INPUT DATA:
____

(* ===== verification/Mqweb.v ===== *)
(** * Following the active queue manager to its Console

    Models mqlab/mqweb_endpoints.py (the addresses of each queue manager's REST surface),
    mqlab/mqweb_probe.py (the state probe that finds the live one), the commands of
    mqlab/console.py and the whole of cli.console_open over them. What each address answers,
    the relays that are installed and the outcomes of systemd are inputs. *)

From S2P Require Import Prelude Trace PyText PyCodec PyDict PyFloat PyJson Hostfacts Versions VersionsLoad Stacks Inventory Operator.

Open Scope trace_scope.

(** ** mqweb_endpoints.py *)

Definition REST_PORT : text := u "9443".
Definition DATA_NET_A : text := u "net-data-a".
Definition DATA_NET_B : text := u "net-data-b".
Definition EXT_NET : text := u "net-ext".

Inductive EndpointError := NoAddress (node net : text) | NoVipB (stack : text) | NoEndpoint (stack : text).

Definition url_of (ip : text) : text := u "https://" ++ ip ++ u ":" ++ REST_PORT.

(** The address of a node on a net; a node the topology does not have has none. *)
Definition node_ip (t : Topo) (node net : text) : option text :=
  spec ← dget (t_nodes t) node; nic_ip spec net.

Definition node_urls (t : Topo) (group net : text) : res EndpointError (list text) :=
  res_mapM (λ host, ip ← of_option (NoAddress host net) (node_ip t host net); Ok (url_of ip)) (hosts_of t group).

Inductive endpoint_kind := VipKind | ActiveInstance | Counterparty.

Definition SITE_A : text := u "site-a".
Definition SITE_B : text := u "site-b".

Record Endpoints := mk_endpoints {
    ep_stack : text; ep_kind : endpoint_kind; ep_sites : list (text * list text)
  }.
(* ===== verification/Verbs.v ===== *)
(** * The queue manager, DR and reload verbs

    Models what cli.py does for `mqlab qm ...`, `mqlab dr cutover|failback` and the probes of
    `mqlab status`: the stack's own verb is looked up in its registry and turned into commands
    on the running lab. What virsh, the secrets' script, the probes and the commands answer are
    inputs; every command, probe, rendered inventory and note is an effect of the trace. *)

From S2P Require Import Prelude Trace PyText PyCodec PyDict PyFloat PyJson JsonRoundTrip Hostfacts Versions VersionsLoad.
From S2P Require Import Stacks Lifecycle Orchestrator Phases Instances Inventory Sequencer Shell E2e.

Open Scope trace_scope.

(** ** The effects and the inputs *)

Inductive vop :=
  | Gate                          (* the record gate's virsh list *)
  | Domains                       (* the probe of the domains' states *)
  | Nets
  | Note (msg : text)
  | RenderInventory (inv : text)
  | Secret (name : text)          (* bash lab-secret.sh <name> *)
  | Probe (c : Command)
  | PrepareLab                    (* _prepare_lab: the host's checks and the resolved topology *)
  | Out (o : output).             (* what the run loop does *)

(** An exit code, an exception nothing catches, or a run whose attempts ran out. *)
Inductive verb_stop := VExit (code : Z) | VCrash | VOpen.

(** The language on values a topology can hold beside texts: [str(v)], [s.upper()], [dict(v)]
    of a truthy value that is no mapping, whether [sorted] of mixed keys succeeds, and a
    replacement field of [str.format] with a conversion, an attribute, an index or a format,
    given what was read of its name and what follows. *)
Record PyLang := mk_lang {
    py_str_of : pyval → text; py_upper : text → text;
    py_dict_of : pyval → option (list (pyval * pyval));
    py_sorts : list pyval → bool;
    py_odd_field : text → text → option text
  }.

Record VerbWorld := mk_verb_world {
    v_root : text; v_topo : Topo; v_records : store;
    v_virsh : option text;          (* the gate's listing, None when virsh fails *)
    v_domains : text; v_nets : text;
    v_secret : text → Z * text;     (* exit code and output of lab-secret.sh *)
    v_mqweb : text;                 (* the mqweb state directory *)
    v_probe : Command → Z * list text;
    v_load : text → res E2EError pyval;   (* a YAML file of the repository *)
    v_prepared : res verb_stop ();  (* how _prepare_lab ends *)
    v_dotfile : text;               (* where Vagrant keeps its machines *)
    v_pow : float → nat → option float;
    v_attempts : list Attempt
  }.

Definition vm_of (A : Type) : Type := traced vop verb_stop A.

Definition stop_unless {A} (s : verb_stop) (o : option A) : vm_of A := quiet (of_option s o).

Section verbs.
Context {FT : FloatText} (py : PyLang) (w : VerbWorld).
Abbreviation topo := (v_topo w).

Definition str_of (v : pyval) : text := match v with PyStr s => s | _ => py_str_of py v end.

(** [str.format] with the fields given by name; [None] is its exception. *)
Fixpoint py_format (fields : list (text * text)) (field : option text) (s : text) : option text :=
  match field, s with
  | None, [] => Some []
  | None, 123%N :: 123%N :: s => (λ r, 123%N :: r) <$> py_format fields None s
  | None, 125%N :: 125%N :: s => (λ r, 125%N :: r) <$> py_format fields None s
  | None, 123%N :: s => py_format fields (Some []) s
  | None, 125%N :: _ => None
  | None, c :: s => (λ r, c :: r) <$> py_format fields None s
  | Some _, [] => None
  | Some name, 125%N :: s => v ← dget fields name; r ← py_format fields None s; Some (v ++ r)
  | Some _, 123%N :: _ => None
  | Some name, c :: s =>
      if bool_decide (c ∈ u "!:.[") then py_odd_field py name (c :: s)
      else py_format fields (Some (name ++ [c])) s
  end.

Definition ansible_dir : option text := Some (path_of (v_root w) ["ansible"]%string).

(** [_stack_qm_or_exit]. *)
Definition stack_qm_or_exit (name : text) : vm_of Stack :=
  let* stacks := quiet (map_err (λ _, VCrash) (lab_stacks topo)) in
  let* stack := stop_unless (VExit 2) (dget stacks name) in
  let* _ := quiet (raise_if (bool_decide (s_short stack = [])) (VExit 2)) in
  quiet (Ok stack).

Definition gate_stop (e : BootstrapError) : verb_stop :=
  match e with
  | VirshFailed => VExit 1
  | ErrRecord (WriteFailed _) | ErrRecord (IntegerTooLong _) => VCrash
  | _ => VExit 2
  end.

(** [_require_record_if_live]. *)
Definition record_gate (name : text) : vm_of () :=
  let live := map_err gate_stop (stack_live topo (v_virsh w) name) in
  let* live := (match default [] (stack_members topo name) with [] => quiet live | _ => emit Gate live end) in
  quiet (map_err (λ e, gate_stop (ErrRecord e)) (_ ← require_record_if_live (v_records w) name live; Ok ())).

Definition probe_states : vm_of states := emit Domains (Ok (parse_domain_states (v_domains w))).

Definition verb_note (msg : text) : vm_of () := emit (Note msg) (Ok ()).

(** [_render_inventory]. *)
Definition render_inv : vm_of () :=
  let* inv := quiet (map_err (λ _, VCrash) (render_inventory topo)) in
  emit (RenderInventory inv) (Ok ()).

____

REQUIRED WORK:
Could you return exactly the lines above from the line with "Abbreviation topo := (v_topo w)." to the line with "let* stacks := quiet", both included, and nothing else?

RESULT:
Abbreviation topo := (v_topo w).

Definition str_of (v : pyval) : text := match v with PyStr s => s | _ => py_str_of py v end.

(** [str.format] with the fields given by name; [None] is its exception. *)
Fixpoint py_format (fields : list (text * text)) (field : option text) (s : text) : option text :=
  match field, s with
  | None, [] => Some []
  | None, 123%N :: 123%N :: s => (λ r, 123%N :: r) <$> py_format fields None s
  | None, 125%N :: 125%N :: s => (λ r, 125%N :: r) <$> py_format fields None s
  | None, 123%N :: s => py_format fields (Some []) s
  | None, 125%N :: _ => None
  | None, c :: s => (λ r, c :: r) <$> py_format fields None s
  | Some _, [] => None
  | Some name, 125%N :: s => v ← dget fields name; r ← py_format fields None s; Some (v ++ r)
  | Some _, 123%N :: _ => None
  | Some name, c :: s =>
      if bool_decide (c ∈ u "!:.[") then py_odd_field py name (c :: s)
      else py_format fields (Some (name ++ [c])) s
  end.

Definition ansible_dir : option text := Some (path_of (v_root w) ["ansible"]%string).

(** [_stack_qm_or_exit]. *)
Definition stack_qm_or_exit (name : text) : vm_of Stack :=
  let* stacks := quiet (map_err (λ _, VCrash) (lab_stacks topo)) in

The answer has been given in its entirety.